Stored items:

*** Block opens ***

(* ===== verification/SwapStep.v ===== *)
(** * Concentrated liquidity: what one swap step guarantees

    Theorems about the four [ComputeSwapWithinBucket...] operations of
    [SwapStrategy]: amounts are rounded in the pool's favour, the spread reward
    covers the spread factor, the price stays on its side, and the cases in
    which a step panics or goes past its target are characterised exactly.
    In integers: [l] is liquidity (18 decimals), square-root prices have 36
    decimals, amounts 18, so the exact amount of token 0 between [p] and [q] is
    [l*|p-q|*10^36 / (p*q)] and of token 1 [l*|p-q| / 10^36]. *)

From Stdlib Require Import ZArith Lia List Bool String.
From S2P Require Import Prelude GoBig BigInt BigDec SdkMath CLMath SwapStrategy.
Import ListNotations.

(** The strategy data [New] builds: nothing cached. *)
Definition fresh (limit spf : Z) : strategyData :=
  {| sqrtPriceLimit := limit; spreadFactor := spf;
     oneMinusSpreadFactor := None; spfOverOneMinusSpf := None |}.

(** [amt] covers, resp. does not exceed, the exact amount of token 0 or 1. *)
Definition covers0 (l p q amt : Z) : Prop := l * Z.abs (p - q) * 10 ^ 36 <= amt * (p * q).
Definition within0 (l p q amt : Z) : Prop := amt * (p * q) <= l * Z.abs (p - q) * 10 ^ 36.
Definition within1 (l p q amt : Z) : Prop := amt * 10 ^ 36 <= l * Z.abs (p - q).
(** Up to half a unit of the last of 36 decimals. *)
Definition nearly_covers1 (l p q amt : Z) : Prop :=
  2 * l * Z.abs (p - q) <= 2 * amt * 10 ^ 36 + 10 ^ 18.
(** C24: from an empty store, any run of increases and decreases ([Decrease] is
    an increase by the opposite) returns as long as the amounts are far from the
    256-bit limit; the value of a key is then the sum of the amounts added to
    it, and when no value is negative, the sum the tree reports from a key on
    is the sum of all amounts added at or after it.  Splits of nodes and the
    sums kept on the way up are never wrong. *)
Theorem accumulation_store_sums (m : Z) (fuel : nat) (s : St) (ops : list (bytes * Z)) :
  3 <= m < 256 -> (60 <= fuel)%nat -> vacant s -> Forall (fun o => Forall byte (fst o)) ops ->
  Z.of_nat (List.length ops) < 2 ^ 49 -> 5000 * ops_abs ops < 2 ^ 255 ->
  exists s', (s <- NewTree m fuel s ;; increases m fuel ops s) = Ok s' /\
    (forall k, Get s' (Some k) = Ok (ops_sum (fun k' => match bcompare k' k with Eq => true | _ => false end) ops)) /\
    ((forall k, 0 <= ops_sum (fun k' => match bcompare k' k with Eq => true | _ => false end) ops) ->
     forall a, SubsetAccumulation s' (Some a) None = Ok (ops_sum (fun k => bleb a k) ops)).
Proof.
  intros Hm Hf V F Ln B. destruct (new_tree_vacant m fuel s V ltac:(lia)) as (s0 & E0 & T0 & _). rewrite E0. cbn [bind].
  destruct (increases_tree m Hm fuel ops s0 0 _ T0 F ltac:(cbn [List.length]; lia) Hf) as [R1 R2].
  destruct R2 as (s1 & E1); [change (abs_sum [ {| Index := []; Accumulation := 0 |} ]) with 0; lia|]. exists s1. split; [exact E1|]. destruct (R1 s1 E1) as (n & T).
  set (D0 := [ {| Index := []; Accumulation := 0 |} ]) in *. set (D := fold_left (fun D o => bump D (fst o) (snd o)) ops D0) in *.
  assert (Sd0 : StronglySorted ilt D0) by repeat constructor. pose proof (tree_sorted _ _ _ T) as Sd.
  assert (W : forall f, wsum f D = ops_sum f ops).
  { intros f. unfold D. rewrite fold_bump by exact Sd0. unfold wsum, D0. cbn. destruct (f []); lia. }
  split; [intros k; rewrite (get_leaf _ _ _ _ T); cbn [content]; fold (leaf_value D k); now rewrite <- (wsum_key D k Sd), W|].
  intros Nn a.
  assert (LD : (List.length D <= Datatypes.S (List.length ops))%nat).
  { unfold D, D0. clear. assert (G : forall ops D, StronglySorted ilt D ->
      (List.length (fold_left (fun D (o : bytes * Z) => bump D (fst o) (snd o)) ops D) <= List.length D + List.length ops)%nat).
    { induction ops0 as [|o ops0 IH]; intros D Sd; cbn [fold_left List.length]; [lia|].
      pose proof (IH (bump D (fst o) (snd o)) (put_sorted _ _ Sd)). pose proof (length_bump D (fst o) (snd o) Sd). lia. }
    apply (G ops [ {| Index := []; Accumulation := 0 |} ]). repeat constructor. }
  pose proof (small_height s1 n D 50 T ltac:(change (Z.of_nat 50) with 50; lia)) as Hn.
  assert (Ab : ops_sum (fun _ => true) ops <= ops_abs ops) by (unfold ops_sum, ops_abs, zsum; clear; induction ops; cbn; lia).
  assert (An : 0 <= ops_abs ops) by (unfold ops_abs, zsum; clear; induction ops; cbn; lia).
  assert (OK : tree_ok s1 (leaves_of D)).
  { apply (tree_is_ok s1 n); [exact T | lia | | rewrite <- wsum_all, W; lia].
    apply Forall_forall. intros d I. specialize (Nn (Index d)). rewrite <- W, wsum_key in Nn by exact Sd.
    unfold leaf_value in Nn. now rewrite (value_in D d Sd I) in Nn. }
  pose proof OK as (_ & Fn & Bt). pose proof (sum_at_bound Eq a _ Fn). pose proof (sum_at_bound Gt a _ Fn).
  pose proof (sum_at_total a (leaves_of D)). pose proof (sum_at_bound Lt a _ Fn).
  unfold SubsetAccumulation. rewrite (SplitAcc_holds s1 _ _ OK). cbn [content bind].
  rewrite int_Add_total by lia. now rewrite wsum_from, W.
Qed.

*** Block closes ***

> _Work item_: An exact copy of the lines above, from the one containing "Z.of_nat (List.length ops)" down to the one containing "ops D0) in *." and including both, is the whole answer; retype it and nothing else.

> _Solution to this task_:
  Z.of_nat (List.length ops) < 2 ^ 49 -> 5000 * ops_abs ops < 2 ^ 255 ->
  exists s', (s <- NewTree m fuel s ;; increases m fuel ops s) = Ok s' /\
    (forall k, Get s' (Some k) = Ok (ops_sum (fun k' => match bcompare k' k with Eq => true | _ => false end) ops)) /\
    ((forall k, 0 <= ops_sum (fun k' => match bcompare k' k with Eq => true | _ => false end) ops) ->
     forall a, SubsetAccumulation s' (Some a) None = Ok (ops_sum (fun k => bleb a k) ops)).
Proof.
  intros Hm Hf V F Ln B. destruct (new_tree_vacant m fuel s V ltac:(lia)) as (s0 & E0 & T0 & _). rewrite E0. cbn [bind].
  destruct (increases_tree m Hm fuel ops s0 0 _ T0 F ltac:(cbn [List.length]; lia) Hf) as [R1 R2].
  destruct R2 as (s1 & E1); [change (abs_sum [ {| Index := []; Accumulation := 0 |} ]) with 0; lia|]. exists s1. split; [exact E1|]. destruct (R1 s1 E1) as (n & T).
  set (D0 := [ {| Index := []; Accumulation := 0 |} ]) in *. set (D := fold_left (fun D o => bump D (fst o) (snd o)) ops D0) in *.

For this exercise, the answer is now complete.